Heritage Foundation economist E.J. Antoni disagrees. “This complicates [the Fed’s] belated fight against inflation. As is often the case with government intervention, the cure is worse than the disease,” he told the DCNF.

“This is a bailout of Silicon Valley billionaires that is going to be paid by mom-and-pop depositors,” Dr. Thomas Hogan, senior economic research faculty and former chief economist for the senate’s committee on banking housing and urban affairs, told the DCNF. He further explained any insured depositor at a regular bank will be charged an extra amount to replete the DIF with special assessments and insurance premiums, leading to failed banks being paid by small depositors.
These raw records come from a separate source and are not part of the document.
Lemma in_handlers_facade (url op : string) h :
  In (op, h) (handlers url) -> exists f, In (op, h, f) (facade url).
Proof.
  rewrite handlers_facade, in_map_iff. intros ([[op' h'] f] & [= -> ->] & Hin).
  by exists f.
Qed.

(** Every handler of the table follows the one scheme. *)
Lemma handler_outcome (url op : string) h f (st : State) (id : Principal) :
  In (op, h, f) (facade url) ->
  h id st
  = match commissions st !! id with
    | None =>
        (Err (Index.NotFound ("cannot " +:+ op +:+ ": commission=" +:+ id
                              +:+ " not found")), st)
    | Some c =>
        match guard (status c) op with
        | Denied reason => (Err (denial op reason), st)
        | Permitted =>
            if exhausted op c
            then (Err (Index.NoRemainingRevision "no more revision can be made"), st)
            else (Ok (f c), insert_commission id (f c) st)
        end
    end.
Proof.
  intros Hin. unfold facade in Hin. cbn [In] in Hin.
  destruct Hin as [E|[E|[E|[E|[E|[E|[]]]]]]]; injection E as <- <- <-;
    destruct (commissions st !! id) as [c|] eqn:Hk.
  - rewrite (approve_unfold _ _ _ Hk). by destruct (guard _ _).
  - unfold Index.approveCommission. by rewrite Hk.
  - rewrite (revision_unfold _ _ _ Hk). destruct (guard _ _); [| done].
    unfold exhausted. cbn. by destruct (Z.eqb _ _).
  - unfold Index.requestRevision. by rewrite Hk.
  - rewrite (accept_unfold _ _ _ Hk). by destruct (guard _ _).
  - unfold Index.acceptCommission. by rewrite Hk.
  - rewrite (reject_unfold _ _ _ Hk). by destruct (guard _ _).
  - unfold Index.rejectCommission. by rewrite Hk.
  - rewrite (submit_unfold _ _ _ Hk). by destruct (guard _ _).
  - unfold Index.submitArtwork. by rewrite Hk.
  - rewrite (cancel_unfold _ _ _ Hk). by destruct (guard _ _).
  - unfold Index.cancelCommission. by rewrite Hk.
Qed.

(** The guard on a commission that is not terminal. *)
Lemma guard_live (s : Status) (op : string) :
  terminal s = false ->
  guard s op
  = if negb (is_accept_or_reject op) && negb (Accepted s)
    then Denied "commission has yet to be accepted"
    else if Accepted s && is_accept_or_reject op
    then Denied "commission has been accepted"
    else if is_approve_or_revision op && negb (ArtworkSubmitted s)
    then Denied "artwork not finished"
    else Permitted.
Proof.
  destruct s as [pe ac re ar ap ca]; unfold terminal, guard; cbn.
  destruct ca, ap, re; try discriminate. reflexivity.
Qed.

(** ** Further properties of [src/index.ts] *)

(** X1. A lifecycle handler called with an identifier that is not a key of
    the commissions returns [NotFound] with the message "cannot <method>:
    commission=<id> not found", and the store is left as it was. *)
Theorem missing_commission_not_found (url op : string) h (st : State)
    (id : Principal) :
  In (op, h) (handlers url) ->
  commissions st !! id = None ->
  h id st
  = (Err (Index.NotFound ("cannot " +:+ op +:+ ": commission=" +:+ id +:+ " not found")),
     st).
Proof.
  intros Hin Hnone. destruct (in_handlers_facade url op h Hin) as [f Hf].
  by rewrite (handler_outcome url op h f st id Hf), Hnone.
Qed.

Lemma missing_commission_not_found_witness :
  Index.requestRevision "k9" st_pending
  = (Err (Index.NotFound "cannot request revision: commission=k9 not found"),
     st_pending).
Proof.
  apply (missing_commission_not_found EmptyString m_revision Index.requestRevision
           st_pending "k9").
  - cbn. tauto.
  - reflexivity.
Defined.

(** X2. The guard returns ["valid"] exactly when no terminal flag is set,
    [Accepted] is clear for the accept and reject methods and set for every
    other method name (known or not), and [ArtworkSubmitted] is set for the
    approve and request-revision methods. *)
Theorem guard_permits_exactly (s : Status) (op : string) :
  String.eqb (Index.checkCommissionValidity s op) "valid"
  = negb (terminal s)
    && (if is_accept_or_reject op then negb (Accepted s) else Accepted s)
    && (if is_approve_or_revision op then ArtworkSubmitted s else true).
Proof.
  rewrite <- (negb_involutive (String.eqb _ _)), check_valid_test.
  destruct (terminal s) eqn:Ht.
  - destruct (guard_terminal s op Ht) as [reason ->]. reflexivity.
  - rewrite (guard_live s op Ht).
    destruct (is_accept_or_reject op), (is_approve_or_revision op),
      (Accepted s), (ArtworkSubmitted s); reflexivity.
Qed.

(** X3. [acceptCommission] on a commission that is not terminal and not yet
    accepted returns [Ok] with [Accepted] set, nothing else changed, and
    stores it. Once a commission is accepted and not terminal, accepting it
    again and rejecting it are both denied with "commission has been
    accepted", the store left as it was. *)
Theorem accept_only_once (st : State) (id : Principal) (c : Commission) :
  commissions st !! id = Some c ->
  terminal (status c) = false ->
  (Accepted (status c) = false ->
     let c' := set_status (set_Accepted true (status c)) c in
     Index.acceptCommission id st = (Ok c', insert_commission id c' st)
     /\ Index.acceptCommission id (insert_commission id c' st)
        = (Err (Index.InvalidTransaction
                  "cannot accept commission: commission has been accepted"),
           insert_commission id c' st))
  /\ (Accepted (status c) = true ->
        Index.acceptCommission id st
        = (Err (Index.InvalidTransaction
                  "cannot accept commission: commission has been accepted"), st)
        /\ Index.rejectCommission id st
           = (Err (Index.InvalidTransaction
                     "cannot reject commission: commission has been accepted"), st)).
Proof.
  intros Hget Hterm. split.
  - intros Hacc c'. split.
    + rewrite (accept_unfold _ _ _ Hget), (guard_live _ _ Hterm), Hacc. reflexivity.
    + assert (Hget' : commissions (insert_commission id c' st) !! id = Some c')
        by apply lookup_insert_eq.
      rewrite (accept_unfold _ _ _ Hget'), guard_live.
      * reflexivity.
      * destruct (status c); exact Hterm.
  - intros Hacc. split.
    + rewrite (accept_unfold _ _ _ Hget), (guard_live _ _ Hterm), Hacc. reflexivity.
    + rewrite (reject_unfold _ _ _ Hget), (guard_live _ _ Hterm), Hacc. reflexivity.
Qed.

Lemma accept_only_once_witness :
  Index.acceptCommission "k1" st_pending
  = (Ok (mkCommission "k1" "c1" "a1" 100 1 EmptyString
           (mkStatus true true false false false false)),
     st_accepted)
  /\ Index.rejectCommission "k1" st_accepted
     = (Err (Index.InvalidTransaction
               "cannot reject commission: commission has been accepted"),
        st_accepted).
Proof.
  split.
  - destruct (accept_only_once st_pending "k1"
                (mkCommission "k1" "c1" "a1" 100 1 EmptyString fresh_status)
                eq_refl eq_refl) as [H _].
    destruct (H eq_refl) as [E _]. exact E.
  - destruct (accept_only_once st_accepted "k1"
                (mkCommission "k1" "c1" "a1" 100 1 EmptyString
                   (mkStatus true true false false false false))
                eq_refl eq_refl) as [_ H].
    destruct (H eq_refl) as [_ E]. exact E.
Defined.

(** X4. [rejectCommission] on a commission that is not terminal and not yet
    accepted returns [Ok] with [Rejected] set, nothing else changed, and
    stores it; from then on each of the six handlers is denied with
    "commission has been rejected" and leaves the store as it is. *)
Theorem reject_is_final (st : State) (id : Principal) (c : Commission) :
  commissions st !! id = Some c ->
  terminal (status c) = false -> Accepted (status c) = false ->
  let c' := set_status (set_Rejected true (status c)) c in
  let st' := insert_commission id c' st in
  Index.rejectCommission id st = (Ok c', st')
  /\ (forall url op h, In (op, h) (handlers url) ->
        h id st'
        = (Err (Index.InvalidTransaction
                  ("cannot " +:+ op +:+ ": commission has been rejected")), st')).
Proof.
  intros Hget Hterm Hacc c' st'. split.
  - rewrite (reject_unfold _ _ _ Hget), (guard_live _ _ Hterm), Hacc. reflexivity.
  - intros url op h Hin.
    apply (denied_handler url op h st' id c' _ Hin); [apply lookup_insert_eq |].
    destruct (status c) as [pe ac re ar ap ca]; unfold terminal in Hterm; cbn in *.
    destruct ca, ap; try discriminate. reflexivity.
Qed.

Lemma reject_is_final_witness :
  Index.acceptCommission "k1" (snd (Index.rejectCommission "k1" st_pending))
  = (Err (Index.InvalidTransaction
            "cannot accept commission: commission has been rejected"),
     snd (Index.rejectCommission "k1" st_pending)).
Proof.
  destruct (reject_is_final st_pending "k1"
              (mkCommission "k1" "c1" "a1" 100 1 EmptyString fresh_status)
              eq_refl eq_refl eq_refl) as [_ H].
  apply (H EmptyString m_accept Index.acceptCommission). cbn. tauto.
Defined.

(** X5. On a commission that is accepted and not terminal,
    [approveCommission] returns [Ok] with [Approved] set, which makes it
    terminal, when the artwork is handed in; when it is not, approving and
    requesting a revision are both denied with "artwork not finished", the
    latter even when no revision is left: the guard speaks before the
    budget is looked at. *)
Theorem approve_needs_artwork (st : State) (id : Principal) (c : Commission) :
  commissions st !! id = Some c ->
  terminal (status c) = false -> Accepted (status c) = true ->
  (ArtworkSubmitted (status c) = true ->
     let c' := set_status (set_Approved true (status c)) c in
     Index.approveCommission id st = (Ok c', insert_commission id c' st)
     /\ terminal (status c') = true)
  /\ (ArtworkSubmitted (status c) = false ->
        Index.approveCommission id st
        = (Err (Index.InvalidTransaction
                  "cannot approve commission: artwork not finished"), st)
        /\ Index.requestRevision id st
           = (Err (Index.InvalidTransaction
                     "cannot request revision: artwork not finished"), st)).
Proof.
  intros Hget Hterm Hacc. split.
  - intros Hart c'. split.
    + rewrite (approve_unfold _ _ _ Hget), (guard_live _ _ Hterm), Hacc, Hart.
      reflexivity.
    + unfold terminal. cbn. apply orb_true_iff. left. apply orb_true_r.
  - intros Hart. split.
    + rewrite (approve_unfold _ _ _ Hget), (guard_live _ _ Hterm), Hacc, Hart.
      reflexivity.
    + rewrite (revision_unfold _ _ _ Hget), (guard_live _ _ Hterm), Hacc, Hart.
      reflexivity.
Qed.

Lemma approve_needs_artwork_witness :
  Index.approveCommission "k1" st_submitted
  = (Ok (mkCommission "k1" "c1" "a1" 100 1 "u1"
           (mkStatus true true false true true false)),
     st_approved)
  /\ Index.requestRevision "k1" st_accepted
     = (Err (Index.InvalidTransaction
               "cannot request revision: artwork not finished"), st_accepted).
Proof.
  split.
  - destruct (approve_needs_artwork st_submitted "k1"
                (mkCommission "k1" "c1" "a1" 100 1 "u1"
                   (mkStatus true true false true false false))
                eq_refl eq_refl eq_refl) as [H _].
    destruct (H eq_refl) as [E _]. exact E.
  - destruct (approve_needs_artwork st_accepted "k1"
                (mkCommission "k1" "c1" "a1" 100 1 EmptyString
                   (mkStatus true true false false false false))
                eq_refl eq_refl eq_refl) as [_ H].
    destruct (H eq_refl) as [_ E]. exact E.
Defined.

(** X6. After a revision is granted the url handed in before is still on
    the record, yet the commission can be neither approved nor sent back
    again, both being denied with "artwork not finished", until
    [submitArtwork] is called once more, which succeeds for any url. The
    revision is granted whenever the remaining revisions differ from 0,
    negative ones included, as long as the decrement stays within [int8]
    (more than -128 left). *)
Theorem revision_needs_resubmission (st : State) (id : Principal) (c : Commission) :
  commissions st !! id = Some c ->
  terminal (status c) = false -> Accepted (status c) = true ->
  ArtworkSubmitted (status c) = true -> remaining_revision c <> 0%Z ->
  revisable c ->
  let c1 := set_status (set_ArtworkSubmitted false (status c))
              (set_remaining_revision (remaining_revision c - 1) c) in
  let st1 := insert_commission id c1 st in
  Index.requestRevision id st = (Ok c1, st1)
  /\ artURL c1 = artURL c
  /\ Index.approveCommission id st1
     = (Err (Index.InvalidTransaction
               "cannot approve commission: artwork not finished"), st1)
  /\ Index.requestRevision id st1
     = (Err (Index.InvalidTransaction
               "cannot request revision: artwork not finished"), st1)
  /\ (forall url,
        let c2 := set_status (set_ArtworkSubmitted true (status c1)) (set_artURL url c1) in
        Index.submitArtwork id url st1 = (Ok c2, insert_commission id c2 st1)).
Proof.
  intros Hget Hterm Hacc Hart Hz _ c1 st1.
  assert (Hget1 : commissions st1 !! id = Some c1) by apply lookup_insert_eq.
  assert (Hterm1 : terminal (status c1) = false)
    by (destruct (status c); exact Hterm).
  assert (Hacc1 : Accepted (status c1) = true)
    by (destruct (status c); exact Hacc).
  assert (Hart1 : ArtworkSubmitted (status c1) = false) by reflexivity.
  split; [| split; [| split; [| split]]].
  - rewrite (revision_unfold _ _ _ Hget), (guard_live _ _ Hterm), Hacc, Hart.
    cbn. destruct (Z.eqb_spec (remaining_revision c) 0); [done | reflexivity].
  - reflexivity.
  - rewrite (approve_unfold _ _ _ Hget1), (guard_live _ _ Hterm1), Hacc1, Hart1.
    reflexivity.
  - rewrite (revision_unfold _ _ _ Hget1), (guard_live _ _ Hterm1), Hacc1, Hart1.
    reflexivity.
  - intros url c2.
    rewrite (submit_unfold _ _ _ Hget1), (guard_live _ _ Hterm1), Hacc1.
    reflexivity.
Qed.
To make up for the reimbursements from the DIF, it is the banks insured by the FDIC that will need to pay a tax, but they may pass on that cost by charging more money to their customers through increased credit card fees, according to the New York Times. This bailout will punish average Americans rather than the bank executives such as Greg Becker, the CEO of SVP who sold $3.6 million in stock before his bank collapsed.

While not all assets are deposits that require reimbursement by the FDIC, making SVB and Signature Bank clients whole will consume a significant portion of the DIF, according to National Review. However, a senior Treasury Department official who spoke to reporters anonymously said it was “more than fully sufficient” and echoed that the taxpayer will not bear the costs for this, according to CNBC.